=== DATA PROVIDED ===

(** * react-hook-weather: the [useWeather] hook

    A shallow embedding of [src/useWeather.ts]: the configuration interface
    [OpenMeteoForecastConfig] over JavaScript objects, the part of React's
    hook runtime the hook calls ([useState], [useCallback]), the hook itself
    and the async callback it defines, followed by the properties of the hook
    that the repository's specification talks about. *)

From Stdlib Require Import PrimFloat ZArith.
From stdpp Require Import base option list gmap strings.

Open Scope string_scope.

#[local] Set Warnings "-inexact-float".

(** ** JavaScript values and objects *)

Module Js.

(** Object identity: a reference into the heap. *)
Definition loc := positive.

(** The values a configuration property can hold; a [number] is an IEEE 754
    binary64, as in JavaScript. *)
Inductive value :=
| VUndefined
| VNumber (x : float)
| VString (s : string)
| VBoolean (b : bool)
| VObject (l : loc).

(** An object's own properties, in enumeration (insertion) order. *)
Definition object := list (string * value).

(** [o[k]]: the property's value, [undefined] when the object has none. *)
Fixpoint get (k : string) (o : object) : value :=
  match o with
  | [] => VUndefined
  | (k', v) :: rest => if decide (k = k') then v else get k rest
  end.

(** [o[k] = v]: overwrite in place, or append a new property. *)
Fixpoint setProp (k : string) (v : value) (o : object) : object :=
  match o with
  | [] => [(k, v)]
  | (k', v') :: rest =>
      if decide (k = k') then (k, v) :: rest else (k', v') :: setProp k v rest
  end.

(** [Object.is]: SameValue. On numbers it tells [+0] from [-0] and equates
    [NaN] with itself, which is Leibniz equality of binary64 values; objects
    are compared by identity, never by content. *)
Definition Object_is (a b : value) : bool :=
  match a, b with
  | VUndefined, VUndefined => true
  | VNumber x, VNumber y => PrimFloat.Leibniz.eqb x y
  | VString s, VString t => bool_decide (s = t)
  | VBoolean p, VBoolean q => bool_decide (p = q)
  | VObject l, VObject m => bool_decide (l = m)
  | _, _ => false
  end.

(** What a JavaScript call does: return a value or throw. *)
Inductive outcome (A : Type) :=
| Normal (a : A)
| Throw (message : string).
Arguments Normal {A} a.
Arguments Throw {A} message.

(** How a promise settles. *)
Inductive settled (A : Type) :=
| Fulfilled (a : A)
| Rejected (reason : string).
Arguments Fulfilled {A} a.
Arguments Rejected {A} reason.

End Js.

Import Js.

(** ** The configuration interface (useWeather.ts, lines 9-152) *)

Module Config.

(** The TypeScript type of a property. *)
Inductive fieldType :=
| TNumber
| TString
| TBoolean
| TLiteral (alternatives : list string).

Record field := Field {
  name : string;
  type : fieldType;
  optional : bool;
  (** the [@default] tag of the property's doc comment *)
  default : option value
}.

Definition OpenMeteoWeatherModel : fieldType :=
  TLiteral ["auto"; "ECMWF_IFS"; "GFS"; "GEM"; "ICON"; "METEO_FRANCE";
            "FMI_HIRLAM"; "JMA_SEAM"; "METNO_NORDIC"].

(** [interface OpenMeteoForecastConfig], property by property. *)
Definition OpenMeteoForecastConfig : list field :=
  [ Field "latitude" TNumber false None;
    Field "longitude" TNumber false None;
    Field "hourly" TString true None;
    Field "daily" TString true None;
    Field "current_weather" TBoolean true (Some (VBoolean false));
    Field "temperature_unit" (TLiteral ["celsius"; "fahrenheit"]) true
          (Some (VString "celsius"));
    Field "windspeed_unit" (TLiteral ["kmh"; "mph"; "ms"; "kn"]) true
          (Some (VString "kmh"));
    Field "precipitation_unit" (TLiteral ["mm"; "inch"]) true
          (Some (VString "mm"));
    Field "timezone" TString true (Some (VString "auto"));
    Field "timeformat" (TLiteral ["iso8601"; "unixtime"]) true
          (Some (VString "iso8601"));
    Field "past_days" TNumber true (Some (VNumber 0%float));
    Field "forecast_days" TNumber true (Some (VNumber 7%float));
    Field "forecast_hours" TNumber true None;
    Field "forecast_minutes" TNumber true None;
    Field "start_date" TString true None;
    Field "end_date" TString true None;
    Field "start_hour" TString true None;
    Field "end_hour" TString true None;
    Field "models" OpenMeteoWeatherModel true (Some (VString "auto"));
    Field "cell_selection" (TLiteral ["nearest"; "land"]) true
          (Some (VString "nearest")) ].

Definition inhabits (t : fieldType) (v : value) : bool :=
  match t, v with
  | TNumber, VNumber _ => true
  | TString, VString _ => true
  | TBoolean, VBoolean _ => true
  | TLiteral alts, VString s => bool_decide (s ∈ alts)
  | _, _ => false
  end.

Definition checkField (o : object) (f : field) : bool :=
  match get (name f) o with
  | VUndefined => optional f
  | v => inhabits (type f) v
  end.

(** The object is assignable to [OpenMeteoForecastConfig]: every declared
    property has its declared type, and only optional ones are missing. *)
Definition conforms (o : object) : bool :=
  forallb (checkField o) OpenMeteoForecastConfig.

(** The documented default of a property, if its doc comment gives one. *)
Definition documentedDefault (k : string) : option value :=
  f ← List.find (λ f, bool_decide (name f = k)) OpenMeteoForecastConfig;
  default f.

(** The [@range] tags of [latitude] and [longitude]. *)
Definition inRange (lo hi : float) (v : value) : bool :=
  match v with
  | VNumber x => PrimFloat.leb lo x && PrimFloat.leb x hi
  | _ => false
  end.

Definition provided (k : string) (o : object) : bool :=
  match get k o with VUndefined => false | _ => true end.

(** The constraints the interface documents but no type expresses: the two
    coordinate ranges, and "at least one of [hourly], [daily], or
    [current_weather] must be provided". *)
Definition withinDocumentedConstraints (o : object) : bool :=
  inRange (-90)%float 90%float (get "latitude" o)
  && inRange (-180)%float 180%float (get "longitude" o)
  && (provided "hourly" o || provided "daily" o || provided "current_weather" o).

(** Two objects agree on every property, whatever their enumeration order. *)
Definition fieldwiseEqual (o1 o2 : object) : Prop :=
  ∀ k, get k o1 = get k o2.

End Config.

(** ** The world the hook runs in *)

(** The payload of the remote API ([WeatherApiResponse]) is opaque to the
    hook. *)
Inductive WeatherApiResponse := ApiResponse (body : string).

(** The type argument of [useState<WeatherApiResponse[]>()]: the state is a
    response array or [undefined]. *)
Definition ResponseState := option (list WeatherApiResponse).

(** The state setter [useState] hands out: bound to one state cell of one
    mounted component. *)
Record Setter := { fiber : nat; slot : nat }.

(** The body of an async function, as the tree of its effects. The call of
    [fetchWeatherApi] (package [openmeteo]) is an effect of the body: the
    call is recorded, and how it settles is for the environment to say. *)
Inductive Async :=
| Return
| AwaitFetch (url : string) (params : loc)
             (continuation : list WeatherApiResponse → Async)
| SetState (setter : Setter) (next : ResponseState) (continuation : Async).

===
=== DATA PROVIDED ===

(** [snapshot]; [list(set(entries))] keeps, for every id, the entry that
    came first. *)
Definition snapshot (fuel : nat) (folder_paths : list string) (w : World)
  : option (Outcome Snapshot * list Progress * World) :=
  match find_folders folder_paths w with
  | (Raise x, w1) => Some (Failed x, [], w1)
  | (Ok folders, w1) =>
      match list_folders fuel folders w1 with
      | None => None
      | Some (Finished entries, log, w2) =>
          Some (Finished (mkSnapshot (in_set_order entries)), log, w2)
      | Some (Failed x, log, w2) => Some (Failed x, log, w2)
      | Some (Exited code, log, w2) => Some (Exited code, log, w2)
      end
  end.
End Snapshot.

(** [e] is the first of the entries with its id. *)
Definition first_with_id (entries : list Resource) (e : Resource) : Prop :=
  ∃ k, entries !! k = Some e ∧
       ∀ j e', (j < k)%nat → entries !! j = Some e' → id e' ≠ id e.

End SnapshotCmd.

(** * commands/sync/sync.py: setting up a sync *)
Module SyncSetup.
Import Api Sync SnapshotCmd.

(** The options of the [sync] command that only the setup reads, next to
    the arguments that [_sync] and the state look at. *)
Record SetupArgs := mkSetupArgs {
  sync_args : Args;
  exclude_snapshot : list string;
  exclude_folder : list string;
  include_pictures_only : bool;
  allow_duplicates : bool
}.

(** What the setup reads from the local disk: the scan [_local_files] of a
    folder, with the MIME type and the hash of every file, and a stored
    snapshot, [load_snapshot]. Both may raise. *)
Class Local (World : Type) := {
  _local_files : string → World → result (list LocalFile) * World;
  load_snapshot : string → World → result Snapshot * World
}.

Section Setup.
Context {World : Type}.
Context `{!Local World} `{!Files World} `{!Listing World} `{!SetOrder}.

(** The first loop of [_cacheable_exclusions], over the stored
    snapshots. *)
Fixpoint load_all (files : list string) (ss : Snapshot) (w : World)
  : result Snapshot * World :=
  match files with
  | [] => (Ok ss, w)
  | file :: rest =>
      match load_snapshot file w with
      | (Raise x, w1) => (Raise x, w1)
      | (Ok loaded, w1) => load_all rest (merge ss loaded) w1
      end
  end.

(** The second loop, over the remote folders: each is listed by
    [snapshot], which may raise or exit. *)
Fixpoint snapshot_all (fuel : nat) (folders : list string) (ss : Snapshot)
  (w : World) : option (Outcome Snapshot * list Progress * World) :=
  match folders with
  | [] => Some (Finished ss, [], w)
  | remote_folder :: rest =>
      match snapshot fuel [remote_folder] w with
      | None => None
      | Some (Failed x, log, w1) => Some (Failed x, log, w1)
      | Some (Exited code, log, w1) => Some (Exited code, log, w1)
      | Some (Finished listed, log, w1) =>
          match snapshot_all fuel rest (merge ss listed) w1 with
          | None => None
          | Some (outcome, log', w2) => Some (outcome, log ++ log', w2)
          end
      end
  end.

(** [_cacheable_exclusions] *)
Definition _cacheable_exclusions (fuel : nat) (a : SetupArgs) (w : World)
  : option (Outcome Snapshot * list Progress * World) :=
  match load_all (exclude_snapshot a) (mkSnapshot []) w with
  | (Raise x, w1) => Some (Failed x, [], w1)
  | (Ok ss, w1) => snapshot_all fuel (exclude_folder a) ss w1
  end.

===

- THE PROBLEM
Search the data for "useWeather". Copy every matching line.

- OUTPUT FOR THIS TASK
(** * react-hook-weather: the [useWeather] hook
    A shallow embedding of [src/useWeather.ts]: the configuration interface
(** ** The configuration interface (useWeather.ts, lines 9-152) *)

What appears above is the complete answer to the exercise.